Task: Below this sentence is a listing; return exactly its lines from the one with "Hq & [[_ ->]|(Hnz & _)])." to the one with "overlaps st !! k = Some o ->", both kept, and nothing more.

Data shown:
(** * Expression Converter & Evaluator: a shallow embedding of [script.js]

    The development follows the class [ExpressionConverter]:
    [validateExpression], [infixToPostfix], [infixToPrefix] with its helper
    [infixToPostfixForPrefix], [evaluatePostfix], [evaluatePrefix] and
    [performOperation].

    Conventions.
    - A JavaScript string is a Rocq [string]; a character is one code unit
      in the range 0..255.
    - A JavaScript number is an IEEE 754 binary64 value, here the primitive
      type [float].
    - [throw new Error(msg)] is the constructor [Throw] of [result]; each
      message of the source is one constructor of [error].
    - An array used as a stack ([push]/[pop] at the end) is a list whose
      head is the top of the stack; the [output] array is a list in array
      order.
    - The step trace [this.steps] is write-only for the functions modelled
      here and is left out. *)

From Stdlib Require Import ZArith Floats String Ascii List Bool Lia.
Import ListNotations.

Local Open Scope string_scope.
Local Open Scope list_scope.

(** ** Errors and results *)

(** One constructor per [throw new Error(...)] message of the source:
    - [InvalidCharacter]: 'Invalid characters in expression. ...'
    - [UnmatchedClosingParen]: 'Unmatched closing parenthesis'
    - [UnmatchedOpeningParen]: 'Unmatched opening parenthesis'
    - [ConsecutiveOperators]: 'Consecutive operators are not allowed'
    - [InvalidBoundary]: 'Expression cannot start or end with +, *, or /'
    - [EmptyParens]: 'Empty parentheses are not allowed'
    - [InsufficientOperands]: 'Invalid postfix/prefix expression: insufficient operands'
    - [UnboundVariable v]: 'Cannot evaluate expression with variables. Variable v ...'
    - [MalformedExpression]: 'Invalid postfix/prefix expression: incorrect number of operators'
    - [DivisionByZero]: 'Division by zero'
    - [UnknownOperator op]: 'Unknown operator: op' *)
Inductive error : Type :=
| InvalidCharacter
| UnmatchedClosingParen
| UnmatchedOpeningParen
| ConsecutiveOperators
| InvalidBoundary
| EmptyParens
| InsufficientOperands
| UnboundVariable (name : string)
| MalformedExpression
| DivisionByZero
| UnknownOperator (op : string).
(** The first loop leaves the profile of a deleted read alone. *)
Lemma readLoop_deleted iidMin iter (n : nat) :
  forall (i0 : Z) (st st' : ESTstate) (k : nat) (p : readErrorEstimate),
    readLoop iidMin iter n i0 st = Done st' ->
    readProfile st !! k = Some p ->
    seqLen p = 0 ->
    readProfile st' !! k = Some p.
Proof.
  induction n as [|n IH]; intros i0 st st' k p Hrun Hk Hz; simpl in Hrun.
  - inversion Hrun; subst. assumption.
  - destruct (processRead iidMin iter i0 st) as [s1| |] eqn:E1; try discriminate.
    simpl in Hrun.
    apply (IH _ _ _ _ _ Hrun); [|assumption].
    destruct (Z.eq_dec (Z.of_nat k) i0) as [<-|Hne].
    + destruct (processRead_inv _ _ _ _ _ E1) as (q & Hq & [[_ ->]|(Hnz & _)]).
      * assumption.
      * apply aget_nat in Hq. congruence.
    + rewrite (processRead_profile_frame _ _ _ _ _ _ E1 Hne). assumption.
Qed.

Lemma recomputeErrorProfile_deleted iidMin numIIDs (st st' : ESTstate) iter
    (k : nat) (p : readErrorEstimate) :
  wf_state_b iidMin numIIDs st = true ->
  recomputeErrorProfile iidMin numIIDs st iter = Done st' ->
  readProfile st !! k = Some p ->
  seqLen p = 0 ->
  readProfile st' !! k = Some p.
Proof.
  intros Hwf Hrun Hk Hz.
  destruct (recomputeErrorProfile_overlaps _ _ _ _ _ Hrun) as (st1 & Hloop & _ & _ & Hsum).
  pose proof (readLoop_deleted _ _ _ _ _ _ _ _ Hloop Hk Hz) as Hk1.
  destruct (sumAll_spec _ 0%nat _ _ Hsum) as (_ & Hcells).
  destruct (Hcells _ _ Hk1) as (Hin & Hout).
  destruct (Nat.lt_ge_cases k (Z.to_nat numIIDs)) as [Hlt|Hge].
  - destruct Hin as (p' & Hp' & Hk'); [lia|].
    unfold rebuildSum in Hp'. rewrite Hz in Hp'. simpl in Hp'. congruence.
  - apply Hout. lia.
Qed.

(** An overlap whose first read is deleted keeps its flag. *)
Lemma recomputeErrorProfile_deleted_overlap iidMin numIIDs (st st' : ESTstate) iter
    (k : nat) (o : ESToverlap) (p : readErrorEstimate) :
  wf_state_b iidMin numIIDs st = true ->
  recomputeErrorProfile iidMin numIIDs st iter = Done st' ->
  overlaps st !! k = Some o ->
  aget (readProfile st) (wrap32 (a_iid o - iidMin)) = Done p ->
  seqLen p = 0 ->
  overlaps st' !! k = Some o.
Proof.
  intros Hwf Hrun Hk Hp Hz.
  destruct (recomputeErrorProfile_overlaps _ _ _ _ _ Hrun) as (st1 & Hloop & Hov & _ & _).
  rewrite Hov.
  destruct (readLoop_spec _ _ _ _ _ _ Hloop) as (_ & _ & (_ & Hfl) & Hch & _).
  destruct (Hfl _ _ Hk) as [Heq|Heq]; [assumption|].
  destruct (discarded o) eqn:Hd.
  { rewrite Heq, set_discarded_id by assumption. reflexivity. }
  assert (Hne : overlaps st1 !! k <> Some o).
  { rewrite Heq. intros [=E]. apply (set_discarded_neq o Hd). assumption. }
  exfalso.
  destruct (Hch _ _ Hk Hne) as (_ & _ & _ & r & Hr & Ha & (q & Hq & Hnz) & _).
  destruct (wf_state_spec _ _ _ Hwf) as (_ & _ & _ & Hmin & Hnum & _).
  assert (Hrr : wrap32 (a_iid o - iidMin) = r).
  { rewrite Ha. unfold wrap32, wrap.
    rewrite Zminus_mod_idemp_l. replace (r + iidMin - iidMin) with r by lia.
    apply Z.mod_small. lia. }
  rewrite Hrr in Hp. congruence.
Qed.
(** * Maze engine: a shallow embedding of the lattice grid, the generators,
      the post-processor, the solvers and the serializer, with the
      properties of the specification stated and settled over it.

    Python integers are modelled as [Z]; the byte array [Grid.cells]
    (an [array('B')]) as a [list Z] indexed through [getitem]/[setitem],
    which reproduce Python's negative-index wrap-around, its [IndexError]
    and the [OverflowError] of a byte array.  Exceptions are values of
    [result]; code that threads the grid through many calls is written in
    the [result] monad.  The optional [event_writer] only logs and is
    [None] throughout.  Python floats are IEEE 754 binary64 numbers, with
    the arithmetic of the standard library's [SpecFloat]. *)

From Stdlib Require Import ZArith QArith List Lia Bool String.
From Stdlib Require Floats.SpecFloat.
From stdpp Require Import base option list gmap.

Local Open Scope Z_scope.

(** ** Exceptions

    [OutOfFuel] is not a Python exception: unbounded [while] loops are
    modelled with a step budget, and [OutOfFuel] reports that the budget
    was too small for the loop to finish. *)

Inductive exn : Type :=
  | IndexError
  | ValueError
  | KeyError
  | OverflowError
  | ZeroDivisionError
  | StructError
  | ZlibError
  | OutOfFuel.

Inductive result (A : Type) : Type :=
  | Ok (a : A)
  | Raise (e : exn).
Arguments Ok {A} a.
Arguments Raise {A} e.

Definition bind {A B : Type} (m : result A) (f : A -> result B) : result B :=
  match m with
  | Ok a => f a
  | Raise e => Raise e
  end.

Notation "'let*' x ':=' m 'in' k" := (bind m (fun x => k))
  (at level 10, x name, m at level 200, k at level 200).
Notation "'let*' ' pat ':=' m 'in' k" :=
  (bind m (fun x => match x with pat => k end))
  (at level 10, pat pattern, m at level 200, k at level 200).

Completed task:
    + destruct (processRead_inv _ _ _ _ _ E1) as (q & Hq & [[_ ->]|(Hnz & _)]).
      * assumption.
      * apply aget_nat in Hq. congruence.
    + rewrite (processRead_profile_frame _ _ _ _ _ _ E1 Hne). assumption.
Qed.

Lemma recomputeErrorProfile_deleted iidMin numIIDs (st st' : ESTstate) iter
    (k : nat) (p : readErrorEstimate) :
  wf_state_b iidMin numIIDs st = true ->
  recomputeErrorProfile iidMin numIIDs st iter = Done st' ->
  readProfile st !! k = Some p ->
  seqLen p = 0 ->
  readProfile st' !! k = Some p.
Proof.
  intros Hwf Hrun Hk Hz.
  destruct (recomputeErrorProfile_overlaps _ _ _ _ _ Hrun) as (st1 & Hloop & _ & _ & Hsum).
  pose proof (readLoop_deleted _ _ _ _ _ _ _ _ Hloop Hk Hz) as Hk1.
  destruct (sumAll_spec _ 0%nat _ _ Hsum) as (_ & Hcells).
  destruct (Hcells _ _ Hk1) as (Hin & Hout).
  destruct (Nat.lt_ge_cases k (Z.to_nat numIIDs)) as [Hlt|Hge].
  - destruct Hin as (p' & Hp' & Hk'); [lia|].
    unfold rebuildSum in Hp'. rewrite Hz in Hp'. simpl in Hp'. congruence.
  - apply Hout. lia.
Qed.

(** An overlap whose first read is deleted keeps its flag. *)
Lemma recomputeErrorProfile_deleted_overlap iidMin numIIDs (st st' : ESTstate) iter
    (k : nat) (o : ESToverlap) (p : readErrorEstimate) :
  wf_state_b iidMin numIIDs st = true ->
  recomputeErrorProfile iidMin numIIDs st iter = Done st' ->
  overlaps st !! k = Some o ->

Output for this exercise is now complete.